Montreal's ecommerce ecosystem is more mature than most people outside Quebec realize. Hopper scaled to $5B+ and pioneered predictive travel commerce. SSENSE became a global luxury marketplace before its August 2025 restructuring. Mid-Day Squares built a CPG brand with real national retail distribution. That track record creates a reference point for investors evaluating new ecommerce deals.
The investor reality in 2026 is that pure DTC brands without strong unit economics rarely raise institutional VC. What gets funded is ecommerce infrastructure - tools, platforms, and SaaS that help brands acquire customers, manage logistics, or increase retention. Commerce platforms that can generate recurring revenue get better valuations than one-time-purchase brands.
For DTC brands that do raise, the bar is 50%+ gross margins, CAC payback under 6 months, and day-30 repeat purchase rate above 40%. These are non-negotiable for a Montreal seed raise in ecommerce in 2026. If you're building ecommerce tech rather than a brand, you're pitching SaaS metrics.
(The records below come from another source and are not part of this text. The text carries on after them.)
Lemma plain_word s : plain s -> Forall (fun c => is_whitespace c = false) s.
Proof. intros Hs. eapply Forall_impl; [exact Hs|]. by intros c [? _]. Qed.

Lemma record_words token sc : plain token -> token <> [] -> plain sc ->
  split_whitespace (token ++ 32%Z :: sc) = token :: (if bool_decide (sc = []) then [] else [sc]).
Proof.
  intros Ht Hne Hs. rw /split_whitespace (words_go_word token) //; [by apply plain_word|]. rw app_nil_r. cbn [words_go is_whitespace].
  replace (match reverse token with [] => words_go [] sc | _ => reverse (reverse token) :: words_go [] sc end) with (token :: words_go [] sc).
  2: { destruct (reverse token) as [|c r] eqn:E; [by apply (f_equal reverse) in E; rw reverse_involutive in E|]. by rw -E reverse_involutive. }
  f_equal. destruct (decide (sc = [])) as [->|Hsc]; [done|]. rw bool_decide_false //. rw -{1}(app_nil_r sc) words_go_word //; [by apply plain_word|].
  rw app_nil_r. cbn [words_go]. destruct (reverse sc) as [|c r] eqn:E; [by apply (f_equal reverse) in E; rw reverse_involutive in E|].
  by rw -E reverse_involutive.
Qed.

(** A line of [create] or [lock] is the record of its key. *)
Lemma parse_record s sc : plain sc -> parse_line (sha_hex s ++ 32%Z :: sc) = Some (sha256 (utf8 s), scope_list sc).
Proof.
  intros Hs. rw parse_line_words split_char_none.
  - apply Forall_app. split; [apply plain_no_char; [auto|apply sha_hex_plain]|]. constructor; [done|]. apply plain_no_char; auto.
  - cbn [head default from_option id]. rw record_words //; [apply sha_hex_plain|apply sha_hex_nonempty|].
    destruct (decide (sc = [])) as [->|Hne]; [rw bool_decide_true //|rw bool_decide_false //]; by rw (proj2 (sha_hex_digest s)).
Qed.

(** ** [lock] *)

Lemma words_chars (P : Z -> Prop) cur l : Forall P cur -> Forall P l -> Forall (fun c => is_whitespace c = false) cur ->
  Forall (fun w => Forall P w /\ Forall (fun c => is_whitespace c = false) w) (words_go cur l).
Proof.
  intros Hcur Hl. revert cur Hcur. induction Hl as [|x l Hx Hl IH]; intros cur Hcur Hw; cbn [words_go].
  - destruct cur; [constructor|]. constructor; [|constructor]. by rw !Forall_reverse.
  - destruct (is_whitespace x) eqn:E; [|apply IH; by constructor]. destruct cur; [by apply IH; constructor|].
    constructor; [by rw !Forall_reverse|]. by apply IH; constructor.
Qed.

Lemma words_plain l w : Forall (fun c => c <> 35%Z) l -> w ∈ split_whitespace l -> plain w.
Proof.
  intros Hl Hw. assert (Hc := words_chars (fun c => c <> 35%Z) [] l (Forall_nil_2 _) Hl (Forall_nil_2 _)).
  rw Forall_forall in Hc. apply Hc in Hw as [H35 Hws]. apply Forall_and. by split.
Qed.

Lemma plain_newline s : plain s -> no_newline s.
Proof. apply plain_no_char. by right. Qed.

Lemma lock_line_newline l : Forall (fun c => c <> 35%Z) l -> no_newline l -> no_newline (lock_line l).
Proof.
  intros H35 Hl. rw /lock_line. destruct (split_whitespace l) as [|token rest] eqn:E; [done|]. case_match; [done|].
  apply Forall_app. split; [apply plain_newline, sha_hex_plain|]. constructor; [done|]. apply plain_newline.
  destruct rest as [|w rest]; [by constructor|]. apply (words_plain l); [done|]. rw E. by right; left.
Qed.

Lemma lock_line_record l : Forall (fun c => c <> 35%Z) l -> parse_line (lock_line l) = parse_line l.
Proof.
  intros H35. rw /lock_line. assert (Ep : parse_line l = match split_whitespace l with [] => None | [token] => Some (key_digest token, [])
    | token :: scopes :: _ => Some (key_digest token, scope_list scopes) end).
  { by rw parse_line_words (split_char_none 35 l H35). }
  destruct (split_whitespace l) as [|token rest] eqn:E; [done|]. destruct (is_digest_text token) eqn:Ed; [done|].
  rw parse_record; [destruct rest as [|w rest]; [by constructor|]; apply (words_plain l); [done|]; rw E; by right; left|].
  rw Ep /key_digest -/(is_digest_text token) Ed. by destruct rest.
Qed.

(** No line of the file names its key in clear. *)
Definition locked (txt : str) : Prop := Forall (fun l => first_word l = [] \/ is_digest_text (first_word l) = true) (lines txt).

Lemma lock_line_locked l : Forall (fun c => c <> 35%Z) l -> first_word (lock_line l) = [] \/ is_digest_text (first_word (lock_line l)) = true.
Proof.
  intros H35. rw /lock_line /first_word. destruct (split_whitespace l) as [|token rest] eqn:E; [by left|].
  destruct (is_digest_text token) eqn:Ed; [by rw E; right|]. right. rw record_words.
  - apply sha_hex_plain.
  - apply sha_hex_nonempty.
  - destruct rest as [|w rest]; [by constructor|]. apply (words_plain l); [done|]. rw E. by right; left.
  - apply sha_hex_digest.
Qed.

Lemma lock_lines txt : Forall (fun c => c <> 35%Z) txt -> lines (lock_text txt) = cut_cr <$> map lock_line (lines txt).
Proof.
  intros H35. rw /lock_text -(map_map lock_line (fun l => l ++ [10%Z])) lines_terminated //. apply Forall_fmap, Forall_forall. intros l Hl.
  apply lock_line_newline; [|by apply (proj1 (Forall_forall _ _) (lines_newline txt))].
  by apply (proj1 (Forall_forall _ _) (lines_forall _ txt H35)).
Qed.

Lemma lock_records txt : Forall (fun c => c <> 35%Z) txt -> key_records (lock_text txt) = key_records txt /\ locked (lock_text txt) /\ ended (lock_text txt).
Proof.
  intros H35. pose proof (lines_forall _ txt H35) as Hls. rw /locked /key_records lock_lines //. split_and!.
  - induction Hls as [|l ls Hl _ IH]; [done|]. cbn [map fmap list_fmap omap list_omap]. by rw parse_line_cut lock_line_record // IH.
  - apply Forall_fmap, Forall_fmap. eapply Forall_impl; [exact Hls|]. intros l Hl. cbn. rw /first_word words_cut. by apply lock_line_locked.
  - rw /lock_text. destruct (lines txt) as [|l ls _] using rev_ind; [by left|]. right. by rw map_app concat_app /= app_nil_r app_assoc last_snoc.
Qed.

(** ** [revoke] *)

Definition revoked (sha : str) (d : list Z) : bool := starts_with (lower sha) (hex_encode d).

(** Every record names its key by the digest in lower case, as [create] does. *)
Definition canonical (txt : str) : Prop := Forall (fun l => forall d sc, parse_line l = Some (d, sc) -> first_word l = hex_encode d) (lines txt).

Lemma revoke_records sha txt : canonical txt ->
  key_records (revoke_text sha txt) = filter (fun r => revoked sha r.1 = false) (key_records txt).
Proof.
  intros Hc. rw /revoke_text key_records_join.
  { apply Forall_forall. intros l [Hl _]%elem_of_bool_filter. by apply (proj1 (Forall_forall _ _) (lines_newline txt)). }
  rw /key_records. induction Hc as [|l ls Hl _ IH]; [done|]. cbn [List.filter omap list_omap].
  destruct (parse_line l) as [[d sc]|] eqn:Ep.
  - specialize (Hl d sc eq_refl). rw Hl -/(revoked sha d). destruct (revoked sha d) eqn:Er; cbn [negb omap list_omap].
    + by rw filter_cons_False //= Er.
    + by rw Ep filter_cons_True //= IH.
  - case_match; cbn [omap list_omap]; [by rw Ep|done].
Qed.

Lemma revoke_lookup sha txt d : canonical txt ->
  parse_keys (revoke_text sha txt) !! d = if revoked sha d then None else parse_keys txt !! d.
Proof.
  intros Hc. rw !parse_keys_lookup revoke_records // list_filter_filter. destruct (revoked sha d) eqn:Er.
  - rw (list_filter_iff _ (fun _ => False)); [intros r; split; [|done]; intros [-> E]; congruence|]. by induction (key_records txt).
  - f_equal. f_equal. apply list_filter_iff. intros r. split; [by intros [-> _]|]. by intros ->.
Qed.

(** ** The commands *)

Definition store_of (path : option string) (file : option str) : ApiKeyStore := mkKeyStore (parse_keys (default [] file)) path.

Lemma created_records uuid scopes txt : ended txt -> plain scopes ->
  let line := sha_hex (lit "cgn-" ++ uuid) ++ 32%Z :: scopes in
  lines (txt ++ line ++ [10%Z]) = lines txt ++ [cut_cr line]
  /\ key_records (txt ++ line ++ [10%Z]) = key_records txt ++ [(sha256 (utf8 (lit "cgn-" ++ uuid)), scope_list scopes)].
Proof.
  intros Ht Hs line. assert (E : lines (line ++ [10%Z]) = [cut_cr line]).
  { apply lines_one, Forall_app. split; [apply plain_newline, sha_hex_plain|]. constructor; [done|]. by apply plain_newline. }
  split; [by rw lines_ended // E|]. rw key_records_ended // /key_records E. cbn [omap list_omap]. by rw parse_line_cut parse_record.
Qed.

Lemma created_text uuid scopes txt :
  create uuid scopes (Some txt) Written
  = (Some (txt ++ (sha_hex (lit "cgn-" ++ uuid) ++ 32%Z :: scopes) ++ [10%Z]), Some (lit "cgn-" ++ uuid)).
Proof. by rw /create -(app_assoc (sha_hex _)). Qed.


End records.

(** ** Examples *)

Module KeyFileExamples.
#[local] Existing Instance AuthExamples.toy_sha.

Definition NL : str := [10%Z].
Definition two_keys : str := sha_hex (lit "one") ++ lit " chat,embed" ++ NL ++ sha_hex (lit "two") ++ lit " chat" ++ NL.
Definition accepts (file : option str) (token : string) : option (list str) := Auth.scopes <$> ApiKeyStore_check (lit token) (store_of None file).

#[local] Instance canonical_dec l : Decision (forall d sc, parse_line l = Some (d, sc) -> first_word l = hex_encode d).
Proof.
  destruct (parse_line l) as [[d sc]|]; [|by left]. destruct (decide (first_word l = hex_encode d)) as [E|E].
  - left. by intros ? ? [= <- <-].
  - right. intros Hall. apply E. by eapply Hall.
Defined.


(** A revocation leaves no line feed at the end, so the record of the next key is
    glued to the last one: the new key is not accepted, and the key before it has
    lost its scopes. *)
Example create_after_revoke :
  let file := Some (revoke_text (sha_hex (lit "one")) two_keys) in
  accepts file "two" = Some [lit "chat"] /\
  let '(file', secret) := create (lit "three") (lit "embed") file Written in
  secret = Some (lit "cgn-three") /\ accepts file' "cgn-three" = None /\
  accepts file' "two" = Some [lit "chat" ++ sha_hex (lit "cgn-three")].
Proof. by vm_compute. Qed.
Before you pitch any of these 11 ecommerce investors, set up an Ellty data room with your pitch, unit economics dashboard, and financial model. Send a unique trackable link per fund. Ecommerce investors check gross margin, CAC, and LTV before any brand narrative.
| Stage | Check size | Sector focus | Contact | |
|---|---|---|---|---|
| Inovia Capital | Seed to late stage | $1M-$10M | Commerce platforms, AI retail | inovia.vc |
| White Star Capital | Seed, Series A, B | $500K-$5M | Consumer, marketplace, ecommerce | whitestarcapital.com |
| Panache Ventures | Pre-seed, Seed | Up to $1.5M | Commerce tech, consumer SaaS | panache.vc |
| Kli Capital | Pre-seed, Seed | Up to $1.5M | Ecommerce, consumer, SaaS | klicapital.vc |
| District Ventures Capital | Seed, Series A | $250K-$3M | CPG brands, consumer ecommerce | districtventures.ca |
| BDC Capital | Seed, Series A | $500K-$5M | Canadian ecommerce, tech | bdc.ca |
| Investissement Québec | Seed to growth | $1M-$25M+ | Quebec ecommerce, consumer, tech | investquebec.com |
| Fonds de solidarité FTQ | Seed to growth | $500K-$5M | Quebec consumer, ecommerce | fondsftq.com |
| Real Ventures | Pre-seed, Seed | $250K-$2M | Commerce tech, consumer platforms | realventures.com |
| Brightspark Ventures | Seed, Series A | $500K-$3M | Consumer tech, ecommerce platforms | brightspark.com |
| Anges Québec | Pre-seed, Seed | $50K-$500K | Quebec consumer brands, ecommerce | angesquebec.com |
Send trackable links to ecommerce investors and see who reviews your deck.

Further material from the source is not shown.